Your objective => Copy exactly the lines of the material below that run from the one containing "(* ===== verification/Riscv.v ===== *)" through the one containing "From stdpp Require Import base". Copy no other lines.
+++
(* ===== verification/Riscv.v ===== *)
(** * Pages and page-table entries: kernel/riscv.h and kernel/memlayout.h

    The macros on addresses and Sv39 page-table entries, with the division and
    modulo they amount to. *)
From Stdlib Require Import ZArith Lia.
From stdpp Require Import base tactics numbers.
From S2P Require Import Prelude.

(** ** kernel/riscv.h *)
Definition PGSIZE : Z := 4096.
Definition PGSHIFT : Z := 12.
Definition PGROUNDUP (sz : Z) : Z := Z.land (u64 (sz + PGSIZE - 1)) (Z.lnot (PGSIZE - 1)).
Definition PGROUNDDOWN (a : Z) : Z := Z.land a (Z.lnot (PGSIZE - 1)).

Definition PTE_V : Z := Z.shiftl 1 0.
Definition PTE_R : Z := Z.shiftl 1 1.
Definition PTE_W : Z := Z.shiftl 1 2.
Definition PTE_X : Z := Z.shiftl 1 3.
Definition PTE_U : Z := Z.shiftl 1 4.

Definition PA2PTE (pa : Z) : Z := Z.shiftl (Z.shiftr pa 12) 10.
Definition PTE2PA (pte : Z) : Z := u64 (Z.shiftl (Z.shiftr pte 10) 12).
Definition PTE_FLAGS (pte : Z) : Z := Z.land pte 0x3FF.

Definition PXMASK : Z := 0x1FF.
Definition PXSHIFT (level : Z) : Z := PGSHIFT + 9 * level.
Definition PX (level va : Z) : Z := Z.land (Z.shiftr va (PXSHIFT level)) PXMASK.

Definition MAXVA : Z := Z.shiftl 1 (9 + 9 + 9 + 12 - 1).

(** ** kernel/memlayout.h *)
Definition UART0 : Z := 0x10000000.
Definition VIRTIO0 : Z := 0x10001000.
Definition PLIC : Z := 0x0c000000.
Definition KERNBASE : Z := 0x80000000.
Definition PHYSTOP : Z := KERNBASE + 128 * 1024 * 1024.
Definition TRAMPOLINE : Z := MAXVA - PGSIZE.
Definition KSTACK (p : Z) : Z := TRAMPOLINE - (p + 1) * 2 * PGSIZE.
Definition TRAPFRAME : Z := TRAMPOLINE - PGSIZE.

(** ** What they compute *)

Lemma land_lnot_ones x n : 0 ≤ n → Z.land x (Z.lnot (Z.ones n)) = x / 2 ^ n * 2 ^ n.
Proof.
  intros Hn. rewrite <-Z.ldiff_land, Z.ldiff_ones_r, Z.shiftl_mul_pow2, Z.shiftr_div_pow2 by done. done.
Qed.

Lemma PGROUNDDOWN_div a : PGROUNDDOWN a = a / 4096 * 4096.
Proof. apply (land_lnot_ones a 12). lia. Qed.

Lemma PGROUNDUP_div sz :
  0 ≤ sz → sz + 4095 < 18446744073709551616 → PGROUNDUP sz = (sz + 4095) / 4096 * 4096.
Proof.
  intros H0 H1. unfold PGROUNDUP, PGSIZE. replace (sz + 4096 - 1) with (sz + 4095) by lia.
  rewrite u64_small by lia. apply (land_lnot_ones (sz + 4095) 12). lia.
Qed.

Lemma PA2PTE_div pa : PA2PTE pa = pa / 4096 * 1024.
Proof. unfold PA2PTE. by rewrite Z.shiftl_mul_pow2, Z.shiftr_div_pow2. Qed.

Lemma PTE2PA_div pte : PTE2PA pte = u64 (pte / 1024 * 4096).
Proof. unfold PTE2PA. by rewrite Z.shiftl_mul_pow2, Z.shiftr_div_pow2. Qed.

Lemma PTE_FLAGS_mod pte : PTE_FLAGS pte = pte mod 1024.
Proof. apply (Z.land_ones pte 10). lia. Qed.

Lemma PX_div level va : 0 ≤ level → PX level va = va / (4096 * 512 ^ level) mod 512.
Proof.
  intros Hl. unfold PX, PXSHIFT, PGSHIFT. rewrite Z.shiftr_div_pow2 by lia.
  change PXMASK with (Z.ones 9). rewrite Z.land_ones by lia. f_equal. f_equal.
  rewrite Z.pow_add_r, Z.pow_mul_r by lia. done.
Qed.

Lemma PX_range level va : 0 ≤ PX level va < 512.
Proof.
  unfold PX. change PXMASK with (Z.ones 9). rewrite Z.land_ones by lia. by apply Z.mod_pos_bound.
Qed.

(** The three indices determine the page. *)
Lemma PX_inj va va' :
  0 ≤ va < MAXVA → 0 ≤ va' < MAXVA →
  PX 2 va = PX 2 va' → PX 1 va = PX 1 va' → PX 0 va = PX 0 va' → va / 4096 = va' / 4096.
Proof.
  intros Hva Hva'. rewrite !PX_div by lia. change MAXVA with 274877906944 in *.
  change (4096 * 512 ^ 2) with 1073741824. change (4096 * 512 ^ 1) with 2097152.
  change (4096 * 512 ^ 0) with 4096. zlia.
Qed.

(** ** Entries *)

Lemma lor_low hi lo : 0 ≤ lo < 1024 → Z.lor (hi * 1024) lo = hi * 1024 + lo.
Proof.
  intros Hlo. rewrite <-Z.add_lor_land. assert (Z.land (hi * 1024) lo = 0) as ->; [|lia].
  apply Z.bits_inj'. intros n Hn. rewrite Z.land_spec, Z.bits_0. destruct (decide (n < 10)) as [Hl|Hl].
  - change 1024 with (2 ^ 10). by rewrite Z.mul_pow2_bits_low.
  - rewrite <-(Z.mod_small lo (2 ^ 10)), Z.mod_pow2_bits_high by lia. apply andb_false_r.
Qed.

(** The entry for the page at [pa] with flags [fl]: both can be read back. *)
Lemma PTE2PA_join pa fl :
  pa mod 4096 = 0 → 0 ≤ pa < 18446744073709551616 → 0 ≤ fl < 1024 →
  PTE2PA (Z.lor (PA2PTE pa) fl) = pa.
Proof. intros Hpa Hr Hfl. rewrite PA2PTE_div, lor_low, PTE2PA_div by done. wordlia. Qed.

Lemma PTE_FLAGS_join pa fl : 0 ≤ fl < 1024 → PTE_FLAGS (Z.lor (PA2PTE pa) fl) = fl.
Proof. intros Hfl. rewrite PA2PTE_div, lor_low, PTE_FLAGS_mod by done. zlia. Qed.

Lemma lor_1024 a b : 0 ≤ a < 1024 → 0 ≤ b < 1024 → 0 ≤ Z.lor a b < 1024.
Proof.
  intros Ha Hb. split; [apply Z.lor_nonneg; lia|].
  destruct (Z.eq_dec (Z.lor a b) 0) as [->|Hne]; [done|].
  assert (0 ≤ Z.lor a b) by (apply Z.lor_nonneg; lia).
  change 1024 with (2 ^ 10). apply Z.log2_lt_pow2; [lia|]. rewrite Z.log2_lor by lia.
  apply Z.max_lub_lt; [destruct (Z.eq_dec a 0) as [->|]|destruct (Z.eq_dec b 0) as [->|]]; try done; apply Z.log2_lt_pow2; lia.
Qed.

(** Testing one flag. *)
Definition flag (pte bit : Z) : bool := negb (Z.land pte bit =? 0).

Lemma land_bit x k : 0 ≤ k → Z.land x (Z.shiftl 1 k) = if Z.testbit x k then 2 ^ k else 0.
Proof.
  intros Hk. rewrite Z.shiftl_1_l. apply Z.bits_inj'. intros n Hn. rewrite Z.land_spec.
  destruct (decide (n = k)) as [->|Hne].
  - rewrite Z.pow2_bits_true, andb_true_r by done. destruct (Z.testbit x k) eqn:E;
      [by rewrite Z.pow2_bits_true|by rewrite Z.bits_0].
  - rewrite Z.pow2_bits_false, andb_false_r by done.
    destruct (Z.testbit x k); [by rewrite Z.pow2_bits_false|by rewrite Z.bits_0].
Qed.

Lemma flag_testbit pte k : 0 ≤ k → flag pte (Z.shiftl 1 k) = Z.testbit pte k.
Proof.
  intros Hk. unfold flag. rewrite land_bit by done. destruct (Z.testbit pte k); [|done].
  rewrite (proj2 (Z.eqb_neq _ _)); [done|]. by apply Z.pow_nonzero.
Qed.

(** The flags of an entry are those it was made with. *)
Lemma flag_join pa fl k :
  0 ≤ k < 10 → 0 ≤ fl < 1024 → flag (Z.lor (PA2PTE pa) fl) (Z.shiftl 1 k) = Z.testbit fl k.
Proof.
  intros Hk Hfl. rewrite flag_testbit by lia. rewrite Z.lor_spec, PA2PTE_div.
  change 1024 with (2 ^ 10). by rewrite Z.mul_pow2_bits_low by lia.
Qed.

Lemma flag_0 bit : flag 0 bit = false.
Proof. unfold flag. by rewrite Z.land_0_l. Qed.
+++
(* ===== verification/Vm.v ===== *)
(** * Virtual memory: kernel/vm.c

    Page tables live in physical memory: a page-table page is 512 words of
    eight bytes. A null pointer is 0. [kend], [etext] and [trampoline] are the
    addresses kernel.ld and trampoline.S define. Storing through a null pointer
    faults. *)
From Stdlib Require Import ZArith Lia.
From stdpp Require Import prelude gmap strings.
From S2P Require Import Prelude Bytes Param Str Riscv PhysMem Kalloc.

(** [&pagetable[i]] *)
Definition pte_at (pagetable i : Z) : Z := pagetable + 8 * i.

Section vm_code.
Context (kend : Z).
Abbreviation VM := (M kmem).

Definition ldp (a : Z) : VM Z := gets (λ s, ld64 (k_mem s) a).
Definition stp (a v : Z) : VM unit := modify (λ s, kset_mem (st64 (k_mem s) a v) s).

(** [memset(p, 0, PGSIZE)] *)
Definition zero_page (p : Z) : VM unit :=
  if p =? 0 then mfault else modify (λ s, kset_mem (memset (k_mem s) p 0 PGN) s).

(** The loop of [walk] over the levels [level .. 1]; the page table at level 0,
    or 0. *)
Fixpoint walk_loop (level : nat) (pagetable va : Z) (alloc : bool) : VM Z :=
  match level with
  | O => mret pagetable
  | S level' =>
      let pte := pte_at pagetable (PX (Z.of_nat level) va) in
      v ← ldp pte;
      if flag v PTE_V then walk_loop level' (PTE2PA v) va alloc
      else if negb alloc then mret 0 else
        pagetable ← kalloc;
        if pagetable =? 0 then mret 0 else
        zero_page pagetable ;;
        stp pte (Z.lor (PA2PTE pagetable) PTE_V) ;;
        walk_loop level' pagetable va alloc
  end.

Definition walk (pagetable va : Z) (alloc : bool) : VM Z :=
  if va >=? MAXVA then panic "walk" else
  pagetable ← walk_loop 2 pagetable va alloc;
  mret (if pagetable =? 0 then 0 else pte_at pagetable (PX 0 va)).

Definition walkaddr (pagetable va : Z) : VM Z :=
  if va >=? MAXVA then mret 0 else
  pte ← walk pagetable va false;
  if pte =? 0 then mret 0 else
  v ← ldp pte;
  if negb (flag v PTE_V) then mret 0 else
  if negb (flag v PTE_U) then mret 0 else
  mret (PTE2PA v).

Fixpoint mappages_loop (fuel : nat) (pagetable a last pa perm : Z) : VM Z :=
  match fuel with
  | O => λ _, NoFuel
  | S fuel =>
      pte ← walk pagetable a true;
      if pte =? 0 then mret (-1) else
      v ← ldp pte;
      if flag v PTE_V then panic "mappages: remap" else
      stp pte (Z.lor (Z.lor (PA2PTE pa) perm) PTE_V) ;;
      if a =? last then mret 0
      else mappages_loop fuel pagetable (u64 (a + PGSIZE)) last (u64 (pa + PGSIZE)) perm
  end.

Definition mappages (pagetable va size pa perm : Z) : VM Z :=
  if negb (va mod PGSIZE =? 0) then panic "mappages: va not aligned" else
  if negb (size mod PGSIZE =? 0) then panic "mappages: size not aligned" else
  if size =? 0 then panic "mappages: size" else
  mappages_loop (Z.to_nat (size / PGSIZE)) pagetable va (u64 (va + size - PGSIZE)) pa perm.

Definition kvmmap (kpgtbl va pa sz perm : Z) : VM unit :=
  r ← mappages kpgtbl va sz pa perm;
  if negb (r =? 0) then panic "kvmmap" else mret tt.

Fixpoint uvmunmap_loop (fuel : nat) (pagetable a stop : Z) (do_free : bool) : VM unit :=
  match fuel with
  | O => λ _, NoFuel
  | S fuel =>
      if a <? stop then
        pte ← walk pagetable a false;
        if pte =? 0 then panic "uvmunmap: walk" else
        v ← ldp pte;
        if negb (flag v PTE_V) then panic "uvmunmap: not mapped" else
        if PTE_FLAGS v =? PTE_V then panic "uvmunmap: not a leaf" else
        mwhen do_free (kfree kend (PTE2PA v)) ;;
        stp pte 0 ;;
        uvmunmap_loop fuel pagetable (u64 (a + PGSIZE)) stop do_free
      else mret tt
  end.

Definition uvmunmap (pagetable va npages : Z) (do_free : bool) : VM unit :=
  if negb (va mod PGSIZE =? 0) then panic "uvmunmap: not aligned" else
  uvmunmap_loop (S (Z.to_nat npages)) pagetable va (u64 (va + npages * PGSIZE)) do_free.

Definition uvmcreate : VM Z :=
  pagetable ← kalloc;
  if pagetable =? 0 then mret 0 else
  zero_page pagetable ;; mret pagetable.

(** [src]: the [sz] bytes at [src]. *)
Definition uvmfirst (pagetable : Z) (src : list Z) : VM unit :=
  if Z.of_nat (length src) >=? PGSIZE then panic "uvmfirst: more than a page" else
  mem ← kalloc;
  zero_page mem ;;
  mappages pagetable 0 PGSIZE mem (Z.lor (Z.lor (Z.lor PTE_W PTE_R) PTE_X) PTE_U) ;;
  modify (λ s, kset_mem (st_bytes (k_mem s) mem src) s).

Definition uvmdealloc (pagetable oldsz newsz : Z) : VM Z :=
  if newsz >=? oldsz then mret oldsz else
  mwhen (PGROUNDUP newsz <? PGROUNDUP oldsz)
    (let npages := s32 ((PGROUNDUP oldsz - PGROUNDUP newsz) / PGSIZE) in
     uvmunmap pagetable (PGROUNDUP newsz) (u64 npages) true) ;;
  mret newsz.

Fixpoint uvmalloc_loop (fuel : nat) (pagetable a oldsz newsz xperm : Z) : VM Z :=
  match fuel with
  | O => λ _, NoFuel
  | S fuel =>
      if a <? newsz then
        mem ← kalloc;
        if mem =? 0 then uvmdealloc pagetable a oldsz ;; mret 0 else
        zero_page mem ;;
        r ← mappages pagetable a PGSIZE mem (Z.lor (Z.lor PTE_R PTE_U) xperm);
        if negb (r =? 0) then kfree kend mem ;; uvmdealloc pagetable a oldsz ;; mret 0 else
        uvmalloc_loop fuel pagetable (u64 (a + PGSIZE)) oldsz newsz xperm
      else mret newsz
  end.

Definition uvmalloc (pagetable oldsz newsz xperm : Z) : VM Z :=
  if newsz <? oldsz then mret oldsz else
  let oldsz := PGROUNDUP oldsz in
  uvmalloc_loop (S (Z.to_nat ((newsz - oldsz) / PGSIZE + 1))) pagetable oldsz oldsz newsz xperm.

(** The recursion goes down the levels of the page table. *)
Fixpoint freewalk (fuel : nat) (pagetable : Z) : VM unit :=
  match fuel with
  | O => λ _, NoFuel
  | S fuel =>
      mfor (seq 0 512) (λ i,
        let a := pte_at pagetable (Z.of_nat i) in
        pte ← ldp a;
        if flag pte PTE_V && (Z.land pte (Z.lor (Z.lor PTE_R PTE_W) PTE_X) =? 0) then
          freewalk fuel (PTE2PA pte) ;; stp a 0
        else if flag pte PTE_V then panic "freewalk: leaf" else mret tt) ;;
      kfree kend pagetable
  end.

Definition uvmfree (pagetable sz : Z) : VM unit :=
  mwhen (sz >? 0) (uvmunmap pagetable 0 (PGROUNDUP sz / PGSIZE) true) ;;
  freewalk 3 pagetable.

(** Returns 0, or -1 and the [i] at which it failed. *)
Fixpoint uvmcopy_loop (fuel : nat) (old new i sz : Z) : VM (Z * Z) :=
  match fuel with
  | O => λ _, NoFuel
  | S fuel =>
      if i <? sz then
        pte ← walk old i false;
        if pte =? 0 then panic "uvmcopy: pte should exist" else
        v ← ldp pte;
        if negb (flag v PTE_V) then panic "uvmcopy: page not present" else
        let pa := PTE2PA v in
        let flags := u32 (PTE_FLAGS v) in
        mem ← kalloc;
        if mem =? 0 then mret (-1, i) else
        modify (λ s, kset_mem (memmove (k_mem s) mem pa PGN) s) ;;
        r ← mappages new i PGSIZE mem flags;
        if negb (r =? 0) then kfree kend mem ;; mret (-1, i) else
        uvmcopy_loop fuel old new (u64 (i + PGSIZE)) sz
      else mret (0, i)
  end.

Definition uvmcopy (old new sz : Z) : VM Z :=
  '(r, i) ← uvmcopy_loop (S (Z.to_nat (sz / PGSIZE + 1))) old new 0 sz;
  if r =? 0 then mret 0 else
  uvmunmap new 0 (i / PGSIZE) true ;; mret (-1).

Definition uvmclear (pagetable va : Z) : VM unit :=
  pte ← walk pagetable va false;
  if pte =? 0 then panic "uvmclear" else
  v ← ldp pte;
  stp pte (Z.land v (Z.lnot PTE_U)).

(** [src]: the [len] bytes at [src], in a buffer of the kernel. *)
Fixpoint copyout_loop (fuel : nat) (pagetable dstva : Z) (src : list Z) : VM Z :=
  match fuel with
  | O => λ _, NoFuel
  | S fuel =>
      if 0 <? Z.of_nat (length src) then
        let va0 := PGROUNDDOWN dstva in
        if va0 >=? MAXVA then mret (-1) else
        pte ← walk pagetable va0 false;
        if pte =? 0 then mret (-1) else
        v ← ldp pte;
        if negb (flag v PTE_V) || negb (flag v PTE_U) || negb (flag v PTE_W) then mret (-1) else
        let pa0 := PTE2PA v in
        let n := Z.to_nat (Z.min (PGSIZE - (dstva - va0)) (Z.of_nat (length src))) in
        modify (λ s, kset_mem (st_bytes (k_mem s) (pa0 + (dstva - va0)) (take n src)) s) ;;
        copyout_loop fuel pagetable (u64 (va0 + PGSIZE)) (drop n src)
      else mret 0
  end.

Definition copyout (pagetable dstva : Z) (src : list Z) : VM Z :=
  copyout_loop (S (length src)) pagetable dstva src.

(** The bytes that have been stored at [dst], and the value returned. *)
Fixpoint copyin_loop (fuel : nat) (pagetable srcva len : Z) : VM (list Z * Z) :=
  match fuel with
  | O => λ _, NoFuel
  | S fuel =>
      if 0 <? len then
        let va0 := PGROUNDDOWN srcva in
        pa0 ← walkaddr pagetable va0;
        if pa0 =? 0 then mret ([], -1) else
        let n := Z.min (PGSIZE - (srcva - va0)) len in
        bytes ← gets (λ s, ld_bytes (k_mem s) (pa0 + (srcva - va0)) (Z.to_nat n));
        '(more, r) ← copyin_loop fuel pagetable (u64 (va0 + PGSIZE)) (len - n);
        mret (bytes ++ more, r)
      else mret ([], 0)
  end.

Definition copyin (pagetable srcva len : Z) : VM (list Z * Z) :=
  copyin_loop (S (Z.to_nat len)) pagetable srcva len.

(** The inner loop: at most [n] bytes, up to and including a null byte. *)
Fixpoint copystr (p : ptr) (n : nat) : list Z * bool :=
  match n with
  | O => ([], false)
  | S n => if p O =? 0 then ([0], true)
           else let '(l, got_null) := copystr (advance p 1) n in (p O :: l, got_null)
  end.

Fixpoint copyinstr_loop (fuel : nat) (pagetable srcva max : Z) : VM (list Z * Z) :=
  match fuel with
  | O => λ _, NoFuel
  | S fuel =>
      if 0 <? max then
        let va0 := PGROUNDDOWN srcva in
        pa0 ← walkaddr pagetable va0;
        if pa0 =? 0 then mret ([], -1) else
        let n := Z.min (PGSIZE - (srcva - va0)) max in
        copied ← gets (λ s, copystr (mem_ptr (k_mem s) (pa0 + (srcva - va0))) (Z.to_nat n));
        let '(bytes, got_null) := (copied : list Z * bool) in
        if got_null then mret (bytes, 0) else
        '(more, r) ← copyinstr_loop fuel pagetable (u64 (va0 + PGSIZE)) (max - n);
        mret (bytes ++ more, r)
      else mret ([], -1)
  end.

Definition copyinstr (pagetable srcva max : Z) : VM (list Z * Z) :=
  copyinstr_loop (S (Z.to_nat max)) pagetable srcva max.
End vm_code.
+++
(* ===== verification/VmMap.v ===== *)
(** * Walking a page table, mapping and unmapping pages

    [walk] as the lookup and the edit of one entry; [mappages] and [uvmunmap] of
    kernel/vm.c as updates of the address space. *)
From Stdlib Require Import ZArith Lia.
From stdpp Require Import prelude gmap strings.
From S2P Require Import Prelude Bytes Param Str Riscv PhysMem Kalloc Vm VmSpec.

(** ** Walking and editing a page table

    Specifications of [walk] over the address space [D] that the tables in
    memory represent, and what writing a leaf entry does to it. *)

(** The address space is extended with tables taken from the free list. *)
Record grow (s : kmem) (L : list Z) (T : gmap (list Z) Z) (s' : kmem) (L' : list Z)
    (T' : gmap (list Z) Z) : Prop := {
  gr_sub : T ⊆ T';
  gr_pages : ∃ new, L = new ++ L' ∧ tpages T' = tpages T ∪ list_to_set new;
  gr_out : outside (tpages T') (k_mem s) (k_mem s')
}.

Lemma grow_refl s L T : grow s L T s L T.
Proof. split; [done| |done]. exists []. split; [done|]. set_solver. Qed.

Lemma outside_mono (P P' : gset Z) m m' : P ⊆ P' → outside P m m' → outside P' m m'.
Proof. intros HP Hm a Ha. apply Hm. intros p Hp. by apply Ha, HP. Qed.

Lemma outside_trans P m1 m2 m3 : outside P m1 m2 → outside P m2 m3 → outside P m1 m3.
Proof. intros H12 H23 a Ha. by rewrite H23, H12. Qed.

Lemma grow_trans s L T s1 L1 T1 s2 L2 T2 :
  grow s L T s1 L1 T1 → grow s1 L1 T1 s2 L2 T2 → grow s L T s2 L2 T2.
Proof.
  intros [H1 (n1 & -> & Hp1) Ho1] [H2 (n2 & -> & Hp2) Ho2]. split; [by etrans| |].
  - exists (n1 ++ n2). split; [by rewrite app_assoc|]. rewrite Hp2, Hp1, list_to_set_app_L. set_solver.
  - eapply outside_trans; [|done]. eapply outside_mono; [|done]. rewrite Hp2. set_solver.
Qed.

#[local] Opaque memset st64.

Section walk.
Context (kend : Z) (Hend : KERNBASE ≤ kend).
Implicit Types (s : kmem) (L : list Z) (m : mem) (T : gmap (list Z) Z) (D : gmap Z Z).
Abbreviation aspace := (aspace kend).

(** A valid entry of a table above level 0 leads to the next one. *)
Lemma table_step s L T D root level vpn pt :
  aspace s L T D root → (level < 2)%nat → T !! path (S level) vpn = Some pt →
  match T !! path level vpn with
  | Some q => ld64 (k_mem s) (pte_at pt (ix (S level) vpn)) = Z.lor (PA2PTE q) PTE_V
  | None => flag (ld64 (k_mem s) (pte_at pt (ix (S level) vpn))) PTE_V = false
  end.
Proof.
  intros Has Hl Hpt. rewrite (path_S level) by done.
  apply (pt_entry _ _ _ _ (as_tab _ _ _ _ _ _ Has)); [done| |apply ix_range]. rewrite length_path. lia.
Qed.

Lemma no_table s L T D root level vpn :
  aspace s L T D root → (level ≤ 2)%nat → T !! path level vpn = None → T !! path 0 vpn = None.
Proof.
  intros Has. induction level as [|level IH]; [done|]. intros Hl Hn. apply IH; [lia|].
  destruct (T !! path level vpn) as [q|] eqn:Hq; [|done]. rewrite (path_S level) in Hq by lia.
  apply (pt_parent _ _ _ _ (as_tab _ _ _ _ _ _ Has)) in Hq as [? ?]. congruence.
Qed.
+++
Task response =>
(* ===== verification/Riscv.v ===== *)
(** * Pages and page-table entries: kernel/riscv.h and kernel/memlayout.h

    The macros on addresses and Sv39 page-table entries, with the division and
    modulo they amount to. *)
From Stdlib Require Import ZArith Lia.
From stdpp Require Import base tactics numbers.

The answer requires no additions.